Before the Word Became Flesh

by Dr. Paul L. Maier

What occurred from when the Old Testament breaks off with Malachi to when the New begins with Matthew? Are those really “silent years,” the four-plus centuries from approximately 430 B.C. when Nehemiah rebuilt the walls of Jerusalem to 5 B.C. when Christ was born? Was there nothing to report?

In fact, so many disruptive changes were taking place in the Mediterranean East that they completely reshaped the world into which Christ was born. It was almost as if God had said to Himself, “I think I’ll wait with the Nativity until things settle down a bit.” For when Christ was born, the roiling climate of war, revolt, and insecurity during the intertestamental era had given way to relative peace, stability, and prosperity. The Mediterranean world was almost perfectly primed to receive God’s ultimate revelation.

The divine timing was so perfect that St. Paul would later refer to this window of opportunity as “the fullness of time” (Gal. 4:4). How the world got that way, however, is a far different matter. It took 400 years of struggle between three of the greatest ancient empires–Persia, Hellenistic Greece and Rome–as each took turns dominating the world, heavily impacting God’s people in His Holy Land.

Persia and Greece

For the Jews languishing in captivity at Babylon, the Persian conquest of Nebuchadnezzar’s capital was an absolute blessing. In 563 B.C., Cyrus the Great permitted the Jews to return to their homeland and even contributed to the rebuilding of the temple in Jerusalem. A century later, Nehemiah could even rebuild the walls of Jerusalem with Persia’s blessing, and this policy of respect and tolerance by the Persian government continued a century more, about 200 years in all.

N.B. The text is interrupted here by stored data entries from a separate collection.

Lemma erase_and_read_correct_witness :
  exists w' s', @s2n_stuffer_erase_and_read_bytes demo_platform LocalDst 2 (demo_world, demo_stuffer) =
      (Ok [20; 30], (w', s')) /\
    bytes_at (hp w') (Ptr 1 1) 2 = [0; 0].
Proof.
  pose proof (@erase_and_read_correct demo_platform demo_world demo_stuffer 2
    (proj1 demo_world_ok) demo_stuffer_ok ltac:(lia)) as Hc.
  eexists _, _. split; [vm_compute; reflexivity|]. apply Hc.
Defined.

Definition demo_world2 : world :=
  World {[1%positive := [10; 20; 30; 40; 0; 0; 0; 0]; 2%positive := [1; 2; 3]]} started_statics.
Definition demo_to : s2n_stuffer := Stuffer (Blob (Some (Ptr 2 0)) 3 0 false) 0 1 1 false false false.

Lemma copy_correct_witness :
  match @s2n_stuffer_copy demo_platform 2 (demo_world2, (demo_stuffer, demo_to)) with
  | (Ok _, (w', (from', to'))) => unread (hp w') from' = [40] /\
      written (hp w') to' = [1; 20; 30] /\ unread (hp w') to' = [1; 20; 30]
  | (Err _, (w', (from', to'))) => from' = demo_stuffer /\ to' = demo_to /\
      unread (hp w') demo_stuffer = [20; 30; 40] /\ written (hp w') demo_to = [1] /\
      (3 < 2 \/ 3 - 1 < 2)
  | (UB, _) => False
  end.
Proof.
  apply (@copy_correct demo_platform _ demo_world2 demo_stuffer demo_to 2).
  - split; [unfold demo_world2; solve_heap_ok|]. split; [done|]. simpl. unfold is_u32. lia.
  - split; simpl; try done; try lia.
    split; simpl; unfold is_u32; try done; try lia. intros p [= <-]. solve_valid_access.
  - split; simpl; try done; try lia.
    split; simpl; unfold is_u32; try done; try lia. intros p [= <-]. solve_valid_access.
  - intros k (p & [= <-] & <-) (q & [= <-] & ?). done.
  - unfold is_u32. lia.
  - discriminate.
Defined.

The Greeks, however, had a far less positive view of the great empire to the East, since the Persian emperors Darius I and Xerxes had each tried to conquer Greece between 492 and 479 B.C. Not only did they fail, due to heroic resistance by the vastly outnumbered Greeks, but now their would-be victims returned the favor.

In 338 B.C., exactly two centuries after Cyrus permitted the Jews to return from exile, Alexander the Great became king of Macedonia in northern Greece. He now led his forces on a victorious military campaign into the very heart of Persia. While marching there, however, he made a long detour down to Egypt and passed through Palestine along the way.

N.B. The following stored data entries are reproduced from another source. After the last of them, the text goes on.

(** ** Room *)

Section Room.
Context `{HP : Platform} `{!BlobAllocator}.

Lemma wp_skip_write_fits (w : world) s n Q E :
  world_ok w -> stuffer_ok (hp w) s -> 0 <= n <= size (blob s) - write_cursor s ->
  Q tt w (extended_by (blob s) n s) -> wp (s2n_stuffer_skip_write n) (w, s) Q E.
Proof.
  intros Hw Hs Hn HQ. pose proof (ok_size32 Hs). pose proof (ok_read _ _ Hs).
  apply wp_skip_write; [done|done|unfold is_u32; lia| |].
  - intros w' s' [_ [b' ->] _ Hfit]. destruct (Hfit ltac:(lia)) as [-> Hb]. simpl in Hb. by subst b'.
  - intros e w' s' [Hroom _]. lia.
Qed.

Lemma extended_by_ok h s n :
  stuffer_ok h s -> 0 <= n <= size (blob s) - write_cursor s -> stuffer_ok h (extended_by (blob s) n s).
Proof. intros [Hb Ho Ha Hr Hw] Hn. split; simpl; try done; lia. Qed.

Lemma wp_raw_write_fits (w : world) s p n Q E :
  world_ok w -> stuffer_ok (hp w) s -> data (blob s) = Some p -> 0 <= n <= size (blob s) - write_cursor s ->
  Q (Some (Ptr (blk p) (off p + write_cursor s))) w (set_tainted true (extended_by (blob s) n s)) ->
  wp (s2n_stuffer_raw_write n) (w, s) Q E.
Proof.
  intros Hw Hs Hp Hn HQ. apply wp_bind, wp_skip_write_fits; [done..|]. apply wp_bind, wp_modify, wp_bind, wp_get_obj.
  simpl data. rewrite Hp. simpl is_null. cbv iota. apply wp_ptr_add_some. simpl write_cursor.
  by replace (write_cursor s + n - n) with (write_cursor s) by lia.
Qed.
End Room.

(** ** Gathering buffers *)

(** The bytes of a buffer that lies outside of block [k]. *)
Definition iov_is (h : heap) (k : positive) (v : iovec) (bs : list Z) : Prop :=
  buf_is h (iov_base v) (iov_len v) bs /\ is_bytes bs /\ iov_len v < 2 ^ 32 /\
  match iov_base v with HeapBuf (Some p) => blk p <> k | _ => True end.

Lemma iov_is_heap_with h q bs k v l :
  valid_access h q (zlen bs) -> blk q = k -> iov_is h k v l -> iov_is (heap_with h q bs) k v l.
Proof.
  intros Hq Hk ([Hlen Hb] & Hl & H32 & Hout). split; [|done]. split; [done|].
  destruct (iov_base v) as [[p|]|l']; [|done|done]. destruct Hb as [Hv <-].
  split; [by apply valid_access_heap_with|]. apply bytes_at_heap_with_disjoint; [done|done|]. left. congruence.
Qed.

Lemma iov_concat_bytes h k iov bss : Forall2 (iov_is h k) iov bss -> is_bytes (concat bss).
Proof. induction 1 as [|v bs iov bss [_ [Hb _]] _ IH]; simpl; [constructor|by apply Forall_app]. Qed.

Lemma wp_buf_add {X} h v k bs i w (x : X) Q E :
  iov_is h k v bs -> 0 <= i < iov_len v -> hp w = h ->
  (forall src, (forall n, 0 <= n <= iov_len v - i -> buf_is h src n (zslice bs i n)) -> Q src w x) ->
  wp (buf_add (iov_base v) i) (w, x) Q E.
Proof.
  intros ([Hlen Hb] & _ & _) Hi Hw HQ. destruct (iov_base v) as [[p|]|l]; simpl in *.
  - destruct Hb as [Hv <-]. apply wp_bind, wp_ptr_add_some, wp_ret, HQ. intros n Hn.
    assert (Hv' : valid_access h (Ptr (blk p) (off p + i)) n) by (eapply valid_access_sub; [done|lia..]). split.
    + rewrite zlen_zslice; lia.
    + split; [done|]. apply bytes_at_sub; [done|lia..].
  - lia.
  - destruct Hb as [Hle <-]. apply wp_ret, HQ. intros n Hn. split; [rewrite zlen_zslice; lia|]. split.
    + unfold zlen in *. rewrite length_drop. lia.
    + rewrite zslice_zslice by lia. unfold zslice. by rewrite drop_0, Z.add_0_l.
Qed.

The first-century Jewish historian Josephus tells of an interesting encounter between the Jewish high priest Jaddua and Alexander. At first, the high priest had refused to switch his allegiance from the Persian king to Alexander, so the latter angrily headed for Jerusalem. There he was met by a procession of priests led by Jaddua, clad in blue and gold, with a miter on his head inscribed with the name of God.

Alexander, the man who was conquering the world, prostrated himself before the Name and greeted the high priest. Alexander told his puzzled comrades that he had previously seen Jaddua in a dream and been encouraged by him. After performing sacrifice in the Jerusalem temple, Alexander decreed that the Jews were free to observe their own laws and would be exempt from taxation every seventh year.

Though modern historians question this account, Jews did enjoy special privileges in the Hellenistic world, as it was called from Alexander onward, a time when Greek culture was heavily influenced by eastern cultures.
After conquering Persia–and, indeed, much of the world as far as India–Alexander was en route home when he died at Babylon in 323 B.C. This set off a power struggle among his generals, each of whom wanted to succeed him. When the dust finally settled after their wars, Alexander’s vast territories were split into three parts: Macedonia and Greece, ruled by the Antigonid dynasty; a huge block of states from Asia Minor (modern Turkey) to India, ruled by the Syrian Seleucids; and Egypt, ruled by the Ptolemies.

The Hellenistic Empires

The Jewish homeland became a pawn or buffer state between the last two dynasties. First Egypt and the Ptolemies were in charge, and Palestine prospered during their rule.

In fact, Ptolemy II was so impressed with Jewish law, according to Josephus, that he wrote the high priest in Jerusalem sometime between 300 and 200 B.C., asking that he send scholars to Egypt from every Jewish tribe in order to translate the Hebrew Bible into Greek. Eleazar, the high priest, did just that; the 70 (or 72) scholars he dispatched received a magnificent reception when they arrived in Alexandria. They then set to work on an island in the harbor of Alexandria to avoid distractions.

The famous Septuagint was the result. This Greek version of the Hebrew Bible became the version of the Old Testament most widely used by the apostles and early church fathers. And Alexandria itself became home to so great a Jewish colony that, at the time of Jesus, there were more Jews living in Alexandria than in Jerusalem.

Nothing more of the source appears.